▸ **Aim of the task**
Please output the entries below from the line that contains "predicates are swapped" through the final line, reproduced exactly and alone.

▸ **Raw data**
(** The number of bytes of the whitespace rune a byte list starts with; the
    predicates are swapped when the list is read from its end. *)
Definition lead (p2 : ascii → ascii → bool) (p3 : ascii → ascii → ascii → bool)
    (l : list ascii) : option nat :=
  match l with
  | a :: l1 =>
      if space1 a then Some 1%nat
      else match l1 with
           | b :: l2 =>
               if p2 a b then Some 2%nat
               else match l2 with
                    | c :: _ => if p3 a b c then Some 3%nat else None
                    | [] => None
                    end
           | [] => None
           end
  | [] => None
  end.

Fixpoint trim_lead (fuel : nat) p2 p3 (l : list ascii) : list ascii :=
  match fuel with
  | O => l
  | S fuel' =>
      match lead p2 p3 l with
      | Some n => trim_lead fuel' p2 p3 (drop n l)
      | None => l
      end
  end.

Definition bytes_of (s : string) : list ascii := Stdlib.Strings.String.list_ascii_of_string s.
Definition of_bytes (l : list ascii) : string := Stdlib.Strings.String.string_of_list_ascii l.

Definition trim_left (l : list ascii) : list ascii :=
  trim_lead (length l) space2 space3 l.
Definition trim_right (l : list ascii) : list ascii :=
  reverse (trim_lead (length l) (λ a b, space2 b a) (λ a b c, space3 c b a) (reverse l)).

▸ **Answer to this task**
    predicates are swapped when the list is read from its end. *)
Definition lead (p2 : ascii → ascii → bool) (p3 : ascii → ascii → ascii → bool)
    (l : list ascii) : option nat :=
  match l with
  | a :: l1 =>
      if space1 a then Some 1%nat
      else match l1 with
           | b :: l2 =>
               if p2 a b then Some 2%nat
               else match l2 with
                    | c :: _ => if p3 a b c then Some 3%nat else None
                    | [] => None
                    end
           | [] => None
           end
  | [] => None
  end.

Fixpoint trim_lead (fuel : nat) p2 p3 (l : list ascii) : list ascii :=
  match fuel with
  | O => l
  | S fuel' =>
      match lead p2 p3 l with
      | Some n => trim_lead fuel' p2 p3 (drop n l)
      | None => l
      end
  end.

Definition bytes_of (s : string) : list ascii := Stdlib.Strings.String.list_ascii_of_string s.
Definition of_bytes (l : list ascii) : string := Stdlib.Strings.String.string_of_list_ascii l.

Definition trim_left (l : list ascii) : list ascii :=
  trim_lead (length l) space2 space3 l.
Definition trim_right (l : list ascii) : list ascii :=
  reverse (trim_lead (length l) (λ a b, space2 b a) (λ a b c, space3 c b a) (reverse l)).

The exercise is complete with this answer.